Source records
= = = = =
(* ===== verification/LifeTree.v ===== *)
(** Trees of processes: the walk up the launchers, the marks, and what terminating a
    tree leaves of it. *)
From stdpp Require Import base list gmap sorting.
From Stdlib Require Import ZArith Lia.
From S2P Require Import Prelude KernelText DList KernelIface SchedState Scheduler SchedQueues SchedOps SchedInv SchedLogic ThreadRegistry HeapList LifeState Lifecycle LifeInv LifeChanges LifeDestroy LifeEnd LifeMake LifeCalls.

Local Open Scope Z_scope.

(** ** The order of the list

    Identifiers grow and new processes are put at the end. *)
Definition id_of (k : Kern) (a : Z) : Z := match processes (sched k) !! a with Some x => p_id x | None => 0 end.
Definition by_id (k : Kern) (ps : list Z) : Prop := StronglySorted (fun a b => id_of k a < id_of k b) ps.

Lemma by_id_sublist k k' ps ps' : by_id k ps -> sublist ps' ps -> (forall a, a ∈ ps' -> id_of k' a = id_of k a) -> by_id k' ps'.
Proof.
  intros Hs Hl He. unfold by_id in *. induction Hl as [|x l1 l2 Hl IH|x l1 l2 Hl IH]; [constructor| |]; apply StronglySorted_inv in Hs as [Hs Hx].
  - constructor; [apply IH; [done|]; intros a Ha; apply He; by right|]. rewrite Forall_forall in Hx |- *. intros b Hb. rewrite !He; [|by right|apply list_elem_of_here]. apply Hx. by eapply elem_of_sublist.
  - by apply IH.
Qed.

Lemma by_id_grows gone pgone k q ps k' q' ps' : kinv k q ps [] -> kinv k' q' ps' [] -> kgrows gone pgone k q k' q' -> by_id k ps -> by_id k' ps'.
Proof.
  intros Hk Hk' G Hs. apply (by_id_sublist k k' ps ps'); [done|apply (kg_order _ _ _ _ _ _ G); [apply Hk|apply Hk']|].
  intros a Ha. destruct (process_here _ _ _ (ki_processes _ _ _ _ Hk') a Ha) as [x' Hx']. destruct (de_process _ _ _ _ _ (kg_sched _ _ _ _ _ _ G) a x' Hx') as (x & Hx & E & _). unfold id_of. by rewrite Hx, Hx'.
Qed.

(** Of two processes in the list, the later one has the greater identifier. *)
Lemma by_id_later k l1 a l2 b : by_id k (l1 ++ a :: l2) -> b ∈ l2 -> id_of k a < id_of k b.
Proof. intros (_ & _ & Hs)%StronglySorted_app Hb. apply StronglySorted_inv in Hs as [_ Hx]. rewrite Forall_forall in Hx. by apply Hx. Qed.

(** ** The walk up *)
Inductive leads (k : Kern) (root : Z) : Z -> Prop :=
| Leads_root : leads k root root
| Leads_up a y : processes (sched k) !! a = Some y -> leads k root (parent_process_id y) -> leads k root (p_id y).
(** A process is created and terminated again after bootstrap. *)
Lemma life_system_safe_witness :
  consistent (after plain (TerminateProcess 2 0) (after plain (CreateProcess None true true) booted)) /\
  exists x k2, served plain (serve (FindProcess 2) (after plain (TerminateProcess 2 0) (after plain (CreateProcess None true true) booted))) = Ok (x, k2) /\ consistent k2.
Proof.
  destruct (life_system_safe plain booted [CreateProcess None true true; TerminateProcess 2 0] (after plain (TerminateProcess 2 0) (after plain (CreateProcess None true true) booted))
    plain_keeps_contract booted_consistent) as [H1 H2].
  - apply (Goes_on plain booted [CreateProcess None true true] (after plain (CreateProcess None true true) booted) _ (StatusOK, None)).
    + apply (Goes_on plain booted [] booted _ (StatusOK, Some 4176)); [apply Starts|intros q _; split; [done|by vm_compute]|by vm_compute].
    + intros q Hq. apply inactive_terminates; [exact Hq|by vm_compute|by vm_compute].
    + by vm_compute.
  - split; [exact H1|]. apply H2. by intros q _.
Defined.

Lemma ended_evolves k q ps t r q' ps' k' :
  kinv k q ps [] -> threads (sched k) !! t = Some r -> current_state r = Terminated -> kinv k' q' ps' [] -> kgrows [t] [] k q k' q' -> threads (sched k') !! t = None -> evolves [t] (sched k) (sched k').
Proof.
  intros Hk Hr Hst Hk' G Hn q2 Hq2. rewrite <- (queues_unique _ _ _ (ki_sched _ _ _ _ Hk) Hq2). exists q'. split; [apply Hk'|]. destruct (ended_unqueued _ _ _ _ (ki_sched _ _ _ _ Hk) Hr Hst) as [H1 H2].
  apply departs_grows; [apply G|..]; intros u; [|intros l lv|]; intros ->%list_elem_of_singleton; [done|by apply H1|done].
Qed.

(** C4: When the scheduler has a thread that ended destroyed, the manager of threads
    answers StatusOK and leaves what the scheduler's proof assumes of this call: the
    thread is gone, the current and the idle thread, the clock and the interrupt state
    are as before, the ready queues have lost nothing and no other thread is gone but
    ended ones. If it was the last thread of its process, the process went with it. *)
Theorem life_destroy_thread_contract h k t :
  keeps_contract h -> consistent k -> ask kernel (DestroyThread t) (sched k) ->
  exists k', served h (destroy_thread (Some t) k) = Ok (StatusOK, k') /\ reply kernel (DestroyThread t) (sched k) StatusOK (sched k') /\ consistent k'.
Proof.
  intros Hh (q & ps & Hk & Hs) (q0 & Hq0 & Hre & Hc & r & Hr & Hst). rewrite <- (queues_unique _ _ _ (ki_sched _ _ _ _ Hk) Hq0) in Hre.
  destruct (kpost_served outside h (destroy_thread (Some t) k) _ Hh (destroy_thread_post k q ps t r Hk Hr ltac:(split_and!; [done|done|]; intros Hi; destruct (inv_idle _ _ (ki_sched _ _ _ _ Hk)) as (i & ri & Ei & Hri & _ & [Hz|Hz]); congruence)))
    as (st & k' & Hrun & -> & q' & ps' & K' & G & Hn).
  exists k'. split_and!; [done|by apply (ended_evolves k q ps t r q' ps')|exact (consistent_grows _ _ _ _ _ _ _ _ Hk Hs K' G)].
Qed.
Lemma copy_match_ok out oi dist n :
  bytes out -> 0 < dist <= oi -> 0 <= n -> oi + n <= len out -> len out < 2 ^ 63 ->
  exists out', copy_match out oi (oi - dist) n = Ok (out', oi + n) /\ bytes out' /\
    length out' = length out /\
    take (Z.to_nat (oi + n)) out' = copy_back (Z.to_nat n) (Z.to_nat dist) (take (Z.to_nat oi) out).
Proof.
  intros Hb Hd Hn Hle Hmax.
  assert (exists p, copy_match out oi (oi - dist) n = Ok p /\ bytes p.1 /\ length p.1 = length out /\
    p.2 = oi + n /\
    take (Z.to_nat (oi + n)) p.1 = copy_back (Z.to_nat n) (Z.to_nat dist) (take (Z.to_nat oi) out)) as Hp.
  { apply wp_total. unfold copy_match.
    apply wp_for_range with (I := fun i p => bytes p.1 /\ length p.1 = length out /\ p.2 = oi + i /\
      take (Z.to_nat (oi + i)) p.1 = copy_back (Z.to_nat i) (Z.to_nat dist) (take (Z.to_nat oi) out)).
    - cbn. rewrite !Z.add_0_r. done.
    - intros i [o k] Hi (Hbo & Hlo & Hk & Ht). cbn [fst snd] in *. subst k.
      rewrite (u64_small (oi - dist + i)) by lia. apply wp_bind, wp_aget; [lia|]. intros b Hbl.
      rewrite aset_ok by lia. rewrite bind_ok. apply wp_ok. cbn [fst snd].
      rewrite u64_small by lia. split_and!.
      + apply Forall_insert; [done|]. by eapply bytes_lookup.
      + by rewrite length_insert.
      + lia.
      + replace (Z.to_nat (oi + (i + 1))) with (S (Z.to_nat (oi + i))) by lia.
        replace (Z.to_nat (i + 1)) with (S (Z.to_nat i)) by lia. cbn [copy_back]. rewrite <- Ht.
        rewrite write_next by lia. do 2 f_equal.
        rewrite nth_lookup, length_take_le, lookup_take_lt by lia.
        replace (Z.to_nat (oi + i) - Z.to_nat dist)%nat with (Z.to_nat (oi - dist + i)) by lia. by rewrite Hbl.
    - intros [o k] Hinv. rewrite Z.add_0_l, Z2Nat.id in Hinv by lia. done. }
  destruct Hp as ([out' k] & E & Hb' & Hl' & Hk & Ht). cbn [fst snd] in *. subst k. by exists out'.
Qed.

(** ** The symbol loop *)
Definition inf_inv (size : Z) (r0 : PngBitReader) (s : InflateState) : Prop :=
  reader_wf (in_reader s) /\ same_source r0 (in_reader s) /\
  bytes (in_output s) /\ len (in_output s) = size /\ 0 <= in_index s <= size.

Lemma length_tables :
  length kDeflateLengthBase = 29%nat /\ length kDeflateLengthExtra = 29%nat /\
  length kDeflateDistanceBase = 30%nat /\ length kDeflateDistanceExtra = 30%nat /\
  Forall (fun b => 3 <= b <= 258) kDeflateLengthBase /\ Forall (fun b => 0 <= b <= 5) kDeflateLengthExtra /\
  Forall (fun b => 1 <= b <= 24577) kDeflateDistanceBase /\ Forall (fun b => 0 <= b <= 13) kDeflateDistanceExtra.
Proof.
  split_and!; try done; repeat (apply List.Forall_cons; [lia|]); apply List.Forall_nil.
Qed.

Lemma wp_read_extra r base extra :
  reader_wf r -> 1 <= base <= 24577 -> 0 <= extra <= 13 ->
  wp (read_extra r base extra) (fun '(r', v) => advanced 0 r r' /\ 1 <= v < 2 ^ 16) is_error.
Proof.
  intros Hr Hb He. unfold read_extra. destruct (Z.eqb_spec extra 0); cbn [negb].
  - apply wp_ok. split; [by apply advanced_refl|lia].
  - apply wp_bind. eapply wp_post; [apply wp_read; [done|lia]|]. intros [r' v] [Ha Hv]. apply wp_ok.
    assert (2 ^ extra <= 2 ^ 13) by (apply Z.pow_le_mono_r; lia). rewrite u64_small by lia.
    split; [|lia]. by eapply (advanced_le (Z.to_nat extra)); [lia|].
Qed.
= = = = =
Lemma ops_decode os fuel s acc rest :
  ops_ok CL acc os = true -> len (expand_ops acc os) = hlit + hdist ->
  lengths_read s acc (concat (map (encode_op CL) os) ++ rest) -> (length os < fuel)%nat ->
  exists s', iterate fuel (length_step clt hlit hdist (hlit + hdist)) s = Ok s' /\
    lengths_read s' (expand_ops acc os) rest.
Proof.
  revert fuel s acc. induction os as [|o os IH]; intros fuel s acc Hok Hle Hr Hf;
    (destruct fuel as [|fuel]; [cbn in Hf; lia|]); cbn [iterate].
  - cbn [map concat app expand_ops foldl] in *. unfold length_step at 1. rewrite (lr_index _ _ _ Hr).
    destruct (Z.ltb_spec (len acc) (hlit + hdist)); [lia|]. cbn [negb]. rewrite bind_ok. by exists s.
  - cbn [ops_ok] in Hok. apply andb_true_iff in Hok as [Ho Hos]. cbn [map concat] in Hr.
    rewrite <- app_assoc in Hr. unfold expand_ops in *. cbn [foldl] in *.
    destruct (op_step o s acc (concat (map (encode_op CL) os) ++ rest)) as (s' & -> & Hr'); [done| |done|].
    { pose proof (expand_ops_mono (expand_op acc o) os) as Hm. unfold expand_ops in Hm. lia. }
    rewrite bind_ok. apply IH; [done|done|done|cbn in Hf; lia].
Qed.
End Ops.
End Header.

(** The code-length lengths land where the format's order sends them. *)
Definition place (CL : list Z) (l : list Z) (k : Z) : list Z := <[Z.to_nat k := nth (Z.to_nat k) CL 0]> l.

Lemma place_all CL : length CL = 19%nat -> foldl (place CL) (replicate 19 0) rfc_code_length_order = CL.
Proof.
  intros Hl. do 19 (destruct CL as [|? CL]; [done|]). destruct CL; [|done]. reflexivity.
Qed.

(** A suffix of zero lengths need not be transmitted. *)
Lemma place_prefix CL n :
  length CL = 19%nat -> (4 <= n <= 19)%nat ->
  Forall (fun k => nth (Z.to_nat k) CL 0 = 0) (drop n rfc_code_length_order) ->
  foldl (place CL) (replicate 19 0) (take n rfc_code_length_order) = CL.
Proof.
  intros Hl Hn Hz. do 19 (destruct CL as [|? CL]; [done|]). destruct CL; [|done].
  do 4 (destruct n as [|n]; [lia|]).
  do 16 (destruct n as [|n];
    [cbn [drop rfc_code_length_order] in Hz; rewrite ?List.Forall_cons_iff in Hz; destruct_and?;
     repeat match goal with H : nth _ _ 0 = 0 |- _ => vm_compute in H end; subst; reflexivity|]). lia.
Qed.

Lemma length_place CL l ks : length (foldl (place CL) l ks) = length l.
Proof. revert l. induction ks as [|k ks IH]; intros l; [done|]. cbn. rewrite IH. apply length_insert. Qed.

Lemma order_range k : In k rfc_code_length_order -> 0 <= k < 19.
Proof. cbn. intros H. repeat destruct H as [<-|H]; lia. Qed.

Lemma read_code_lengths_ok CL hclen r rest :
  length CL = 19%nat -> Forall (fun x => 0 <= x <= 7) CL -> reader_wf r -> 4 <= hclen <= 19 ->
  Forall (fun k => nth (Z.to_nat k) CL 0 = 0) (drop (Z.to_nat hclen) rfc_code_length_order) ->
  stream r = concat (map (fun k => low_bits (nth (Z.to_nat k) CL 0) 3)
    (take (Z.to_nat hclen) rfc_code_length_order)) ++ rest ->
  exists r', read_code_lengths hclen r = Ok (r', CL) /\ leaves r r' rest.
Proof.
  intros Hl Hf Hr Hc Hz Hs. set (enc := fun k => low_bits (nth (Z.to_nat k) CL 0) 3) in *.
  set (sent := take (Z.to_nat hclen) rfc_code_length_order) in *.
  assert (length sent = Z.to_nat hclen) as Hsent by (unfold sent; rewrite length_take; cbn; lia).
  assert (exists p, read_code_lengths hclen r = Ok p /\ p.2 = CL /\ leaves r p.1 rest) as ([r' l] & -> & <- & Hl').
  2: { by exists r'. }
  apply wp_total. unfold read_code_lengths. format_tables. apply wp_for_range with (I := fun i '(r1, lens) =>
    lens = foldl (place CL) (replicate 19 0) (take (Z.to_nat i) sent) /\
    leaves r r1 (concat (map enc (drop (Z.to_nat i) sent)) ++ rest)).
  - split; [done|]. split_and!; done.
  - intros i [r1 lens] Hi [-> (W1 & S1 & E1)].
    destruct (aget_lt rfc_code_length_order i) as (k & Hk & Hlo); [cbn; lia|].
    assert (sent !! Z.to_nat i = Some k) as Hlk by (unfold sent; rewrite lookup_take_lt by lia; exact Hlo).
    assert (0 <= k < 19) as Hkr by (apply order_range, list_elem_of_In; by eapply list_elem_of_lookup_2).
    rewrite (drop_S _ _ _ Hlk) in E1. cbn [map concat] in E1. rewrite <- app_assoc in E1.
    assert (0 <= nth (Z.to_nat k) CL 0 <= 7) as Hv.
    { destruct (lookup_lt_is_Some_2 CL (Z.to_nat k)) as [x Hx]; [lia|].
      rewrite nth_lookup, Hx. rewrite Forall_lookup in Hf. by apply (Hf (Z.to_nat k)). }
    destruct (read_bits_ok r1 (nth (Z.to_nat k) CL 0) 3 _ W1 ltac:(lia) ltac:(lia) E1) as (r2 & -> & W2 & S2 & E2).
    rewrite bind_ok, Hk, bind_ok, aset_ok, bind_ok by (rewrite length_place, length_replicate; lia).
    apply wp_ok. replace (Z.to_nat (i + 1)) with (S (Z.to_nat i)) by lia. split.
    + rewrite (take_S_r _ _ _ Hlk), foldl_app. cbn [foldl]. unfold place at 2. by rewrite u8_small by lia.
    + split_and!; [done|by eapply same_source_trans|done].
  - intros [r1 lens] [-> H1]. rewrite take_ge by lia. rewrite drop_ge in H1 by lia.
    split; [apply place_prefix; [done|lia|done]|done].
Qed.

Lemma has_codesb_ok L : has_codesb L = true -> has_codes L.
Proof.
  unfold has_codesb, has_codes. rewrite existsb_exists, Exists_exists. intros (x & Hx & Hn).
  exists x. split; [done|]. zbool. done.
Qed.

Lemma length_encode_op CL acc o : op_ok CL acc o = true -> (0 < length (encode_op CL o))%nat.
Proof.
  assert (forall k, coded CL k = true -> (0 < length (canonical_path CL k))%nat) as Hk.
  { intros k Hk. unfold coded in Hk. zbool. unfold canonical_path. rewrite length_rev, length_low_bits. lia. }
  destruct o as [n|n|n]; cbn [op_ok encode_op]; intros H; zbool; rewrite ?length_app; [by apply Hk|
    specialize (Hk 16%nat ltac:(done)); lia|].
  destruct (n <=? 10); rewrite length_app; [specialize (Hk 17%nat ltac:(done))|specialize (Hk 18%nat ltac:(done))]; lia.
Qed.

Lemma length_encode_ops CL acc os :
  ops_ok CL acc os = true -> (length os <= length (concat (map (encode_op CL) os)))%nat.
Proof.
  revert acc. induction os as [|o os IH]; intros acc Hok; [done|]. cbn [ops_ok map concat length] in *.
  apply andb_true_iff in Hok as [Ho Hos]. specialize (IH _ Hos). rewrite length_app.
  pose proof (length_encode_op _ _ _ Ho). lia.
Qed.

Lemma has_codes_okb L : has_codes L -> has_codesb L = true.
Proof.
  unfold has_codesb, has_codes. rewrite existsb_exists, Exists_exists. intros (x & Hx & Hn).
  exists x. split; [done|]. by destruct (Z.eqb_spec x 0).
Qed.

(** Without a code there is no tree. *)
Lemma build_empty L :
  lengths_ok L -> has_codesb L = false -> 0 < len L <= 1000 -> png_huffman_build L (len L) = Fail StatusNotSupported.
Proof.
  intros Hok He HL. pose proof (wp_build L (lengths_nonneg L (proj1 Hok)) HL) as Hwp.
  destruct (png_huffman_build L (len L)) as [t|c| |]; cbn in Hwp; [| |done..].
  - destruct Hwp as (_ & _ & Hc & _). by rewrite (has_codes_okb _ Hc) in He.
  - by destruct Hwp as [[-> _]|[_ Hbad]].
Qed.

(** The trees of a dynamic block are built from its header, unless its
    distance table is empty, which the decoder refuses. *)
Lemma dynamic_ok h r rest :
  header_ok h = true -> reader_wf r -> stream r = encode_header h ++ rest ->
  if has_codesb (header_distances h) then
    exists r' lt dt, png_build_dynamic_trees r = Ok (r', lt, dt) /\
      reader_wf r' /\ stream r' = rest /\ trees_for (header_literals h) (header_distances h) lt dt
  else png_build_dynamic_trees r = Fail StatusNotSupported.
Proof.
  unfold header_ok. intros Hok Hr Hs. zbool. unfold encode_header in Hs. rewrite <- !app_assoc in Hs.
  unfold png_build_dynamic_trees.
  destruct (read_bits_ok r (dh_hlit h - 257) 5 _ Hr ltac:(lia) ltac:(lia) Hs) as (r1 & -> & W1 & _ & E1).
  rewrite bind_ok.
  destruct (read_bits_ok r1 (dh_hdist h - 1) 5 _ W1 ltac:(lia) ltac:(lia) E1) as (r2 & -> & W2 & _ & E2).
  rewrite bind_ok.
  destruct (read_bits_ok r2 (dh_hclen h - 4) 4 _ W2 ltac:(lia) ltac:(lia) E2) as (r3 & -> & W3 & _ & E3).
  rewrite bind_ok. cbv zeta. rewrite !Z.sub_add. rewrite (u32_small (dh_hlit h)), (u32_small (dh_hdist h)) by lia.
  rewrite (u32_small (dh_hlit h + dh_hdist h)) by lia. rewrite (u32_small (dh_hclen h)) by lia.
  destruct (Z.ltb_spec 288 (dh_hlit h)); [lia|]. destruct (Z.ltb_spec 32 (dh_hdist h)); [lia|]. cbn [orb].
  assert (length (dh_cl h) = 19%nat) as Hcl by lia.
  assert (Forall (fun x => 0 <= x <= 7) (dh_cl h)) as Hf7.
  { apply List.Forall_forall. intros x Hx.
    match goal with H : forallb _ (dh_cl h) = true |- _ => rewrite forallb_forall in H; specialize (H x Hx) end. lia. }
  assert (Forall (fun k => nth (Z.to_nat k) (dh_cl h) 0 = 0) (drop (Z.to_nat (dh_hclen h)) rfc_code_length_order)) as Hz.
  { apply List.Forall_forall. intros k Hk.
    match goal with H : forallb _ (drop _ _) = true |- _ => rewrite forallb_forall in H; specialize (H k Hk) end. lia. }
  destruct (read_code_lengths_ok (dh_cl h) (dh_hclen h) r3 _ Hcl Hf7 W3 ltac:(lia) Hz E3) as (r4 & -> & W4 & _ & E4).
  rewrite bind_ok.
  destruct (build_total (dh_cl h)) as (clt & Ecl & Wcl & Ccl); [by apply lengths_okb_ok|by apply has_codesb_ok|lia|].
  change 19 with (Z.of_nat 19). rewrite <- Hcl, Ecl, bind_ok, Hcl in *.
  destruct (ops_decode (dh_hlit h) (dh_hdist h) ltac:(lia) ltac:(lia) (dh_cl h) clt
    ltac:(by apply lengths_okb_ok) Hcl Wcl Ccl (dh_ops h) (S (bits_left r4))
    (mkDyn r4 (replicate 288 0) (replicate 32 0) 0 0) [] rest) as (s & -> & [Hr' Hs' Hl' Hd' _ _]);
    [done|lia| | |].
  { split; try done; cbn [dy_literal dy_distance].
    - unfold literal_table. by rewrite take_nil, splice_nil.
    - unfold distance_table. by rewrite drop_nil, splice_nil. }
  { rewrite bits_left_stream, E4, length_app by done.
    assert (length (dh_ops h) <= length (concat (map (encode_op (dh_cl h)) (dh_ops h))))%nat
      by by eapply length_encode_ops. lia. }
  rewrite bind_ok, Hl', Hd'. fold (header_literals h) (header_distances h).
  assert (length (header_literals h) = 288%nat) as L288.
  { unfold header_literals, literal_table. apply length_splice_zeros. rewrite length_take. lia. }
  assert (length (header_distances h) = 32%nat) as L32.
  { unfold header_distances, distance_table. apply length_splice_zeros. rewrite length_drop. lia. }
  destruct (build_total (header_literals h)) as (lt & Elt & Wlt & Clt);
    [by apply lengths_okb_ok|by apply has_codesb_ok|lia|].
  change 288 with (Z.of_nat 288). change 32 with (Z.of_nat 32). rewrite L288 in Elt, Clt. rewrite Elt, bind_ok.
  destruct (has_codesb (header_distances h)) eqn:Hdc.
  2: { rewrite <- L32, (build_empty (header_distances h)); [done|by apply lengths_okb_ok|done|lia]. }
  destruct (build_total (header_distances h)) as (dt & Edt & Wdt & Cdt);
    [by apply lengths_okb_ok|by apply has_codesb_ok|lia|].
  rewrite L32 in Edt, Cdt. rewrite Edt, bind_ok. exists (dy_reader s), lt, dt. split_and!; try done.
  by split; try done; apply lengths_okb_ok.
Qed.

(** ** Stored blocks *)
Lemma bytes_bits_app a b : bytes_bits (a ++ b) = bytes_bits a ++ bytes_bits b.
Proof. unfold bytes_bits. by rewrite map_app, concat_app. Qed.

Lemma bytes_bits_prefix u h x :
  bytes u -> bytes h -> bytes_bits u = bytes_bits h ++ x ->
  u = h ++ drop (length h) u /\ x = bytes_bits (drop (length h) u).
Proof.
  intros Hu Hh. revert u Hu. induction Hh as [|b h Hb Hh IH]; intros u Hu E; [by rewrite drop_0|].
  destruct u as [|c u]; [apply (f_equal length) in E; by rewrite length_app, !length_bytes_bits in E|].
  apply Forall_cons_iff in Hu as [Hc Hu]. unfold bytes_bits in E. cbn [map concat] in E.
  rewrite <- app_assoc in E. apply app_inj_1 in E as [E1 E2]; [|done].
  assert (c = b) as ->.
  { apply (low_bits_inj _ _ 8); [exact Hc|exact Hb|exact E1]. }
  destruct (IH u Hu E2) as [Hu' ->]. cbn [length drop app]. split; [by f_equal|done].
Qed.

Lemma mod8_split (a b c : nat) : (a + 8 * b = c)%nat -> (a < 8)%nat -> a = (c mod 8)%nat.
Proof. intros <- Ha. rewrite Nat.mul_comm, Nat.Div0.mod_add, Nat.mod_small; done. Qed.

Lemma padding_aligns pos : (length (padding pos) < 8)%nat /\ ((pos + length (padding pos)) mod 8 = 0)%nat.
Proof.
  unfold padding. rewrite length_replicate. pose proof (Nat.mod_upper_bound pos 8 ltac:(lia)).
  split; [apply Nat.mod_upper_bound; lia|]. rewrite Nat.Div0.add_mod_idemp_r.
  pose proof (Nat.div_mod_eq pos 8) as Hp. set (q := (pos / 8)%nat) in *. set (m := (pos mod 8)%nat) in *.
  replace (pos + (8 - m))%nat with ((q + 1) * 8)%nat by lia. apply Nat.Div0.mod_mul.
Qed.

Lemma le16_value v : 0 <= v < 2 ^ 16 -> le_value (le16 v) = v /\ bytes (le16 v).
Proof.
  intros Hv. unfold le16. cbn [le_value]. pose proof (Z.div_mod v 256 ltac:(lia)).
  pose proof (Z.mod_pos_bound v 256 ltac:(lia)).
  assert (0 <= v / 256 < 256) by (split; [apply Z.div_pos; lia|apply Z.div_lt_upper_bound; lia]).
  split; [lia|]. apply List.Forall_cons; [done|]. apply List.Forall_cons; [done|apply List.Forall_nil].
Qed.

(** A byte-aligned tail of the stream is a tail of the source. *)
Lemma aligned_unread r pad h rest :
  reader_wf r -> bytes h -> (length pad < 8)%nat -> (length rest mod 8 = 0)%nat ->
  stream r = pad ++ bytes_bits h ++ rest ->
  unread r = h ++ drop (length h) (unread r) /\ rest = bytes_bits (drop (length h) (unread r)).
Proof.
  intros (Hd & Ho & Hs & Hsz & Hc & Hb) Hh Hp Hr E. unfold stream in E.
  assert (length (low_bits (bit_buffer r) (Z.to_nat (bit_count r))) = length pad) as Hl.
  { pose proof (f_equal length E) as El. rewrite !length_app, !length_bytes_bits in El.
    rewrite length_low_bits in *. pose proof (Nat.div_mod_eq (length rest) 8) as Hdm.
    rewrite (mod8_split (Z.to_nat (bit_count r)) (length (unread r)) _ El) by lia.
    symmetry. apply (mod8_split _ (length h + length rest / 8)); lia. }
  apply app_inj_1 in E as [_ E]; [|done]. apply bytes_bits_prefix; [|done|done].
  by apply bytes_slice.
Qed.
= = = = =
_EXERCISE BRIEF_
Copy each line above containing the string "pose".

_ANSWER_
    { pose proof (expand_ops_mono (expand_op acc o) os) as Hm. unfold expand_ops in Hm. lia. }
  pose proof (length_encode_op _ _ _ Ho). lia.
  intros Hok He HL. pose proof (wp_build L (lengths_nonneg L (proj1 Hok)) HL) as Hwp.
  unfold padding. rewrite length_replicate. pose proof (Nat.mod_upper_bound pos 8 ltac:(lia)).
  pose proof (Nat.div_mod_eq pos 8) as Hp. set (q := (pos / 8)%nat) in *. set (m := (pos mod 8)%nat) in *.
  intros Hv. unfold le16. cbn [le_value]. pose proof (Z.div_mod v 256 ltac:(lia)).
  pose proof (Z.mod_pos_bound v 256 ltac:(lia)).
  { pose proof (f_equal length E) as El. rewrite !length_app, !length_bytes_bits in El.
    rewrite length_low_bits in *. pose proof (Nat.div_mod_eq (length rest) 8) as Hdm.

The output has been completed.